Published in the Journal of Vascular Surgery , Rutgers researchers said the disparity between men and women who undergo surgery should be addressed by including women in early aortic aneurysm detection, as well as enrolling more women in trials. aortic medical device clinics.
"Despite the fact that men are more likely to be diagnosed and die from an abdominal aortic aneurysm [AAA], women are still underrepresented in many clinical trials of aortic devices used in minimally invasive aortic aneurysm repair. "said William Beckerman, who led the study and is an assistant professor in the Division of Vascular Surgery and Endovascular Therapy at Rutgers Robert Wood Johnson Medical School.
“Given that men and women are known to have different aortic anatomy, this study highlights the need for greater focus and inclusion of women in the creation of aortic devices and subsequent enrollment in trials.”
An abdominal aortic aneurysm, a condition that led to Albert Einstein’s death in 1955, is life-threatening and common among the elderly. Such aneurysms occur when the abdominal aorta, the main blood vessel that supplies blood to the abdomen, pelvis, and legs, bulges, then ruptures, and finally hemorrhages.
The treatment, a surgery known as endovascular abdominal aortic aneurysm repair (EVAR), focuses on addressing the problem early by inserting fabric-covered metal supports into the damaged aortic vessel of a person to wrap the weak spot before it swells and bursts.
Aortic aneurysms or aortic dissections were the cause of 9,904 deaths in 2019, according to the US Centers for Disease Control and Prevention.
Researchers conducted a retrospective chart review of 273 patients, 75% men and 25% women, who underwent EVAR between 2011 and 2020 at a tertiary medical center, a facility that cares for patients receiving highly specialized medical.
The idea was to find out how many patients survived five years after surgery and how many needed repeat surgeries. Women were older on average than men and were more likely to have chronic obstructive pulmonary disease, require home oxygen therapy or dialysis.

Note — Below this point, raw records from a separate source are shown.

(* ===== verification/Resource.v ===== *)
(** * Resource requests and capacities

    crates/zkie-types/src/resource.rs: what a job asks for, what a machine
    offers, the validation both constructors share, and the reservation
    arithmetic the scheduler runs on.  [u32] and [u64] fields are [Z]; a record
    built by the code satisfies the range part of [request_valid] or
    [capacity_valid], since the Rust types enforce it. *)
From S2P Require Import Prelude.

Open Scope Z_scope.

(** ** Data *)

Inductive ResourceValidationError :=
| ZeroCpuCores
| InconsistentGpuResources
| ArithmeticOverflow.

Record ResourceRequest := mkRequest {
  rq_cpu_cores : Z;
  rq_ram_bytes : Z;
  rq_gpu_count : Z;
  rq_gpu_vram_bytes_per_device : Z
}.

Record ResourceCapacity := mkCapacity {
  cap_cpu_cores : Z;
  cap_ram_bytes : Z;
  cap_gpu_count : Z;
  cap_gpu_vram_bytes_per_device : Z
}.

(** The wire record both [Deserialize] implementations read. *)
Record ResourceWire := mkWire {
  wire_cpu_cores : Z;
  wire_ram_bytes : Z;
  wire_gpu_count : Z;
  wire_gpu_vram_bytes_per_device : Z
}.

#[export] Instance ResourceRequest_eq_dec : EqDecision ResourceRequest.
Proof. solve_decision. Defined.
#[export] Instance ResourceCapacity_eq_dec : EqDecision ResourceCapacity.
Proof. solve_decision. Defined.
#[export] Instance ResourceValidationError_eq_dec : EqDecision ResourceValidationError.
Proof. solve_decision. Defined.

(** ** Validation *)

Definition validate_gpu_resources (gpu_count vram : Z) : Result unit ResourceValidationError :=
  if negb (Bool.eqb (gpu_count =? 0) (vram =? 0)) then Err InconsistentGpuResources
  else let? _ := ok_or (try_u64 (gpu_count * vram)) ArithmeticOverflow in Ok tt.

Definition validate_request (cpu_cores gpu_count vram : Z) : Result unit ResourceValidationError :=
  if cpu_cores =? 0 then Err ZeroCpuCores
  else validate_gpu_resources gpu_count vram.

Definition request_new (cpu_cores ram_bytes gpu_count vram : Z)
    : Result ResourceRequest ResourceValidationError :=
  let? _ := validate_request cpu_cores gpu_count vram in
  Ok (mkRequest cpu_cores ram_bytes gpu_count vram).

Definition capacity_new (cpu_cores ram_bytes gpu_count vram : Z)
    : Result ResourceCapacity ResourceValidationError :=
  let? _ := validate_gpu_resources gpu_count vram in
  Ok (mkCapacity cpu_cores ram_bytes gpu_count vram).

(** [Deserialize]: the wire values go through the validating constructor. *)
Definition request_deserialize (wire : ResourceWire) : Result ResourceRequest ResourceValidationError :=
  request_new (wire_cpu_cores wire) (wire_ram_bytes wire) (wire_gpu_count wire)
    (wire_gpu_vram_bytes_per_device wire).

Definition capacity_deserialize (wire : ResourceWire) : Result ResourceCapacity ResourceValidationError :=
  capacity_new (wire_cpu_cores wire) (wire_ram_bytes wire) (wire_gpu_count wire)
    (wire_gpu_vram_bytes_per_device wire).

(** ** Reservation *)

Definition fits (self : ResourceCapacity) (request : ResourceRequest) : bool :=
  (rq_cpu_cores request <=? cap_cpu_cores self)
  && (rq_ram_bytes request <=? cap_ram_bytes self)
  && (rq_gpu_count request <=? cap_gpu_count self)
  && (rq_gpu_vram_bytes_per_device request <=? cap_gpu_vram_bytes_per_device self).

Definition checked_reserve (self : ResourceCapacity) (request : ResourceRequest)
    : option ResourceCapacity :=
  if fits self request then
    let gpu_count := cap_gpu_count self - rq_gpu_count request in
    Some (mkCapacity
            (cap_cpu_cores self - rq_cpu_cores request)
            (cap_ram_bytes self - rq_ram_bytes request)
            gpu_count
            (if negb (gpu_count =? 0) then cap_gpu_vram_bytes_per_device self else 0))
  else None.

(** Reserving a batch one request after the other, as the scheduler does. *)
Fixpoint reserve_all (self : ResourceCapacity) (requests : list ResourceRequest)
    : option ResourceCapacity :=
  match requests with
  | [] => Some self
  | r :: rest => match checked_reserve self r with
                 | Some self' => reserve_all self' rest
                 | None => None
                 end
  end.

(** ** Well-formedness *)

Definition gpu_consistent (gpu_count vram : Z) : Prop :=
  (gpu_count = 0 ↔ vram = 0) ∧ in_u64 (gpu_count * vram).

Definition request_valid (r : ResourceRequest) : Prop :=
  in_u32 (rq_cpu_cores r) ∧ in_u64 (rq_ram_bytes r) ∧
  in_u32 (rq_gpu_count r) ∧ in_u64 (rq_gpu_vram_bytes_per_device r) ∧
  0 < rq_cpu_cores r ∧
  gpu_consistent (rq_gpu_count r) (rq_gpu_vram_bytes_per_device r).

Definition capacity_valid (c : ResourceCapacity) : Prop :=
  in_u32 (cap_cpu_cores c) ∧ in_u64 (cap_ram_bytes c) ∧
  in_u32 (cap_gpu_count c) ∧ in_u64 (cap_gpu_vram_bytes_per_device c) ∧
  gpu_consistent (cap_gpu_count c) (cap_gpu_vram_bytes_per_device c).

Definition wire_in_range (w : ResourceWire) : Prop :=
  in_u32 (wire_cpu_cores w) ∧ in_u64 (wire_ram_bytes w) ∧
  in_u32 (wire_gpu_count w) ∧ in_u64 (wire_gpu_vram_bytes_per_device w).

(** The totals of a batch. *)
Definition total (f : ResourceRequest → Z) (requests : list ResourceRequest) : Z :=
  foldr (λ r acc, f r + acc) 0 requests.

Ltac unfold_resource :=
  unfold request_valid, capacity_valid, wire_in_range, gpu_consistent in *.

(** ** Lemmas on validation *)

Lemma validate_gpu_resources_Ok g v :
  validate_gpu_resources g v = Ok tt ↔ gpu_consistent g v.
Proof.
  unfold validate_gpu_resources, gpu_consistent, ok_or.
  destruct (Z.eqb_spec g 0), (Z.eqb_spec v 0); simpl;
    destruct (try_u64 (g * v)) as [w|] eqn:E; simpl;
    try apply try_u64_Some in E as [_ ?]; try naive_solver;
    unfold try_u64 in E; case_bool_decide; naive_solver.
Qed.

Lemma validate_request_Ok c g v :
  validate_request c g v = Ok tt ↔ c ≠ 0 ∧ gpu_consistent g v.
Proof.
  unfold validate_request. rewrite <-validate_gpu_resources_Ok.
  destruct (Z.eqb_spec c 0); naive_solver.
Qed.

Lemma request_new_Ok c ram g v r :
  request_new c ram g v = Ok r ↔ r = mkRequest c ram g v ∧ c ≠ 0 ∧ gpu_consistent g v.
Proof.
  unfold request_new. rewrite result_bind_Ok, <-validate_request_Ok.
  split; [intros ([] & -> & [= <-]); done|intros [-> ->]; by exists tt].
Qed.

Lemma capacity_new_Ok c ram g v r :
  capacity_new c ram g v = Ok r ↔ r = mkCapacity c ram g v ∧ gpu_consistent g v.
Proof.
  unfold capacity_new. rewrite result_bind_Ok, <-validate_gpu_resources_Ok.
  split; [intros ([] & -> & [= <-]); done|intros [-> ->]; by exists tt].
Qed.

(** ** Lemmas on reservation *)

Lemma fits_spec c r :
  fits c r = true ↔
  rq_cpu_cores r ≤ cap_cpu_cores c ∧ rq_ram_bytes r ≤ cap_ram_bytes c ∧
  rq_gpu_count r ≤ cap_gpu_count c ∧
  rq_gpu_vram_bytes_per_device r ≤ cap_gpu_vram_bytes_per_device c.
Proof. unfold fits. rewrite !andb_true_iff, !Z.leb_le. tauto. Qed.

(** What it means for a request to fit, dimension by dimension. *)
Definition room_for (c : ResourceCapacity) (r : ResourceRequest) : Prop :=
  rq_cpu_cores r ≤ cap_cpu_cores c ∧ rq_ram_bytes r ≤ cap_ram_bytes c ∧
  rq_gpu_count r ≤ cap_gpu_count c ∧
  rq_gpu_vram_bytes_per_device r ≤ cap_gpu_vram_bytes_per_device c.

Lemma fits_room c r : fits c r = true ↔ room_for c r.
Proof. apply fits_spec. Qed.

Lemma checked_reserve_is_Some c r : is_Some (checked_reserve c r) ↔ fits c r = true.
Proof. unfold checked_reserve. destruct (fits c r); split; naive_solver. Qed.

Lemma checked_reserve_Some c r c' :
  checked_reserve c r = Some c' ↔
  fits c r = true ∧
  cap_cpu_cores c' = cap_cpu_cores c - rq_cpu_cores r ∧
  cap_ram_bytes c' = cap_ram_bytes c - rq_ram_bytes r ∧
  cap_gpu_count c' = cap_gpu_count c - rq_gpu_count r ∧
  cap_gpu_vram_bytes_per_device c' =
    (if decide (cap_gpu_count c = rq_gpu_count r) then 0 else cap_gpu_vram_bytes_per_device c).
Proof.
  unfold checked_reserve. destruct (fits c r); [|naive_solver].
  destruct c' as [a b g v]; simpl.
  destruct (Z.eqb_spec (cap_gpu_count c - rq_gpu_count r) 0); simpl; case_decide;
    try lia; (split; [intros [= <- <- <- <-]; done|]);
    intros (_&?&?&?&?); do 2 f_equal; lia.
Qed.

Lemma checked_reserve_valid c r c' :
  capacity_valid c → request_valid r → checked_reserve c r = Some c' → capacity_valid c'.
Proof.
  rewrite checked_reserve_Some, fits_spec. unfold_resource.
  intros (?&?&?&?&[? ?]) (?&?&?&?&?&[? ?]) ((?&?&?&?)&E1&E2&E3&E4).
  rewrite E1, E2, E3, E4. case_decide; unfold_ints; repeat split; try lia; nia.
Qed.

Despite some variations in morbidities, the differences in survival and repeat surgery were statistically significant, the researchers found. Women had significantly lower survival rates at five years, as well as a higher rate of reintervention within those years.
"Our question was, knowing all these things we do, do men and women have different outcomes, even if they are operated on by the same surgeon, in the same hospital with the same devices?" Beckermann said. "The answer to that was ’yes.’ Men and women behave differently after surgery."
“Our data suggest that factors beyond patient age and baseline health risk likely contribute to increased surgical morbidity and mortality for women after elective EVAR,” Beckerman said.
Other Rutgers researchers in the study were division chief Saum Rahimi, along with Robert Wood Johnson Medical School students Taylor Corsi, Michael Ciaramella, Nadia Palte and John Carlson.